BEGIN

Lemma wpp_upgrade γ i x W0 F Q V Φ :
  knows T γ.2 x W0 F Q → W0 ⊆ cur V →
  F -∗ weak γ i x (cur V) -∗ alloc_credit γ x (cur V) -∗ data_credit γ x (cur V) -∗
  upgrade_post γ i x F Q V Φ -∗
  wpp (WeakPtr.upgrade (WeakPtr.MkWeak x)) V Φ.
Proof.
  iIntros (HQ HW) "HF (%Hok & Ha & Hi) Hk Hk' HΦ". iApply wpp_bind.
  iDestruct (arc_shown_data with "Ha") as (q) "[Hp Ha]".
  iApply (wpp_strong_load with "HF Hp"); [done..|]. iIntros (n V1 Hle1 Hn) "HF Hp".
  iDestruct ("Ha" with "[%] Hp") as "Ha"; [apply Hle1|].
  iApply (wpp_loop (λ n V', ⌜V ⊆ V'⌝ ∗ ⌜counted γ.2 Q n⌝ ∗ F ∗ weak γ i x (cur V') ∗
    alloc_credit γ x (cur V') ∗ data_credit γ x (cur V') ∗ upgrade_post γ i x F Q V Φ)%I with "[] [$HF $Ha $Hi Hk Hk' $HΦ]").
  2: { do 3 (iSplit; [done|]). iSplitL "Hk"; [iApply (view_mono with "Hk"); apply Hle1|].
       iApply (view_mono with "Hk'"). apply Hle1. }
  clear n Hn. iIntros "!>" (n V2 _) "(%Hle2 & %Hn & HF & (_ & Ha & Hi) & Hk & Hk' & HΦ)".
  destruct (Z.eqb_spec n 0) as [->|Hne].
  { iApply wpp_ret. iDestruct "HΦ" as "[HΦ _]".
    iApply ("HΦ" with "[//] [%] HF [$Ha $Hi //] Hk Hk'"). apply Hn. }
  iApply wpp_bind. rewrite /assert. destruct (Z.ltb_spec n usize_MAX); last first.
  { destruct Hn as [_ Hn], Hok as [_ Hmax]. lia. }
  iApply wpp_ret. iApply wpp_bind. iDestruct (arc_shown_data with "Ha") as (q') "[Hp Ha]".
  iApply (wpp_strong_cas with "HF Hp Hi Hk'"); [done|etrans; [done|apply Hle2]|done|]. iSplit.
  - iIntros (k V3 Hle3) "HF Hp Hs". iDestruct ("Ha" with "[%] Hp") as "Ha"; [apply Hle3|].
    iApply wpp_bind. iApply (wpp_clone_weak with "Ha [Hk]"); [done| |].
    { iApply (view_mono with "Hk"). apply Hle3. }
    iIntros (j V4 Hle4) "Ha (_ & Hj & Hd)".
    iDestruct (view_mono with "Hs") as "Hs"; [apply Hle4|].
    iDestruct (arc_shown_data with "Ha") as (q2) "[Hp Ha]".
    iMod (strong_relink with "Hp Hs Hd") as "(Hp & Hs & Hi)".
    iDestruct ("Ha" with "[//] Hp") as "Ha". iDestruct "HΦ" as "[_ HΦ]". iApply wpp_ret.
    iApply ("HΦ" with "[%] [%] HF [$Ha $Hi //] [$Hj $Hs //]"); [etrans; [done|by etrans]|].
    split; [apply Hn|done].
  - iIntros (e V3 Hle3 He) "HF Hp Hi Hk'". iDestruct ("Ha" with "[%] Hp") as "Ha"; [apply Hle3|].
    iApply wpp_ret. iFrame "HF Ha Hi Hk' HΦ". iSplit; [iPureIntro; by etrans|].
    do 2 (iSplit; [done|]). iApply (view_mono with "Hk"). apply Hle3.
Qed.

END

## WHAT NEEDS TO BE DONE
What is needed here is an exact copy of all the records above.

## YOUR SOLUTION
Lemma wpp_upgrade γ i x W0 F Q V Φ :
  knows T γ.2 x W0 F Q → W0 ⊆ cur V →
  F -∗ weak γ i x (cur V) -∗ alloc_credit γ x (cur V) -∗ data_credit γ x (cur V) -∗
  upgrade_post γ i x F Q V Φ -∗
  wpp (WeakPtr.upgrade (WeakPtr.MkWeak x)) V Φ.
Proof.
  iIntros (HQ HW) "HF (%Hok & Ha & Hi) Hk Hk' HΦ". iApply wpp_bind.
  iDestruct (arc_shown_data with "Ha") as (q) "[Hp Ha]".
  iApply (wpp_strong_load with "HF Hp"); [done..|]. iIntros (n V1 Hle1 Hn) "HF Hp".
  iDestruct ("Ha" with "[%] Hp") as "Ha"; [apply Hle1|].
  iApply (wpp_loop (λ n V', ⌜V ⊆ V'⌝ ∗ ⌜counted γ.2 Q n⌝ ∗ F ∗ weak γ i x (cur V') ∗
    alloc_credit γ x (cur V') ∗ data_credit γ x (cur V') ∗ upgrade_post γ i x F Q V Φ)%I with "[] [$HF $Ha $Hi Hk Hk' $HΦ]").
  2: { do 3 (iSplit; [done|]). iSplitL "Hk"; [iApply (view_mono with "Hk"); apply Hle1|].
       iApply (view_mono with "Hk'"). apply Hle1. }
  clear n Hn. iIntros "!>" (n V2 _) "(%Hle2 & %Hn & HF & (_ & Ha & Hi) & Hk & Hk' & HΦ)".
  destruct (Z.eqb_spec n 0) as [->|Hne].
  { iApply wpp_ret. iDestruct "HΦ" as "[HΦ _]".
    iApply ("HΦ" with "[//] [%] HF [$Ha $Hi //] Hk Hk'"). apply Hn. }
  iApply wpp_bind. rewrite /assert. destruct (Z.ltb_spec n usize_MAX); last first.
  { destruct Hn as [_ Hn], Hok as [_ Hmax]. lia. }
  iApply wpp_ret. iApply wpp_bind. iDestruct (arc_shown_data with "Ha") as (q') "[Hp Ha]".
  iApply (wpp_strong_cas with "HF Hp Hi Hk'"); [done|etrans; [done|apply Hle2]|done|]. iSplit.
  - iIntros (k V3 Hle3) "HF Hp Hs". iDestruct ("Ha" with "[%] Hp") as "Ha"; [apply Hle3|].
    iApply wpp_bind. iApply (wpp_clone_weak with "Ha [Hk]"); [done| |].
    { iApply (view_mono with "Hk"). apply Hle3. }
    iIntros (j V4 Hle4) "Ha (_ & Hj & Hd)".
    iDestruct (view_mono with "Hs") as "Hs"; [apply Hle4|].
    iDestruct (arc_shown_data with "Ha") as (q2) "[Hp Ha]".
    iMod (strong_relink with "Hp Hs Hd") as "(Hp & Hs & Hi)".
    iDestruct ("Ha" with "[//] Hp") as "Ha". iDestruct "HΦ" as "[_ HΦ]". iApply wpp_ret.
    iApply ("HΦ" with "[%] [%] HF [$Ha $Hi //] [$Hj $Hs //]"); [etrans; [done|by etrans]|].
    split; [apply Hn|done].
  - iIntros (e V3 Hle3 He) "HF Hp Hi Hk'". iDestruct ("Ha" with "[%] Hp") as "Ha"; [apply Hle3|].
    iApply wpp_ret. iFrame "HF Ha Hi Hk' HΦ". iSplit; [iPureIntro; by etrans|].
    do 2 (iSplit; [done|]). iApply (view_mono with "Hk"). apply Hle3.
Qed.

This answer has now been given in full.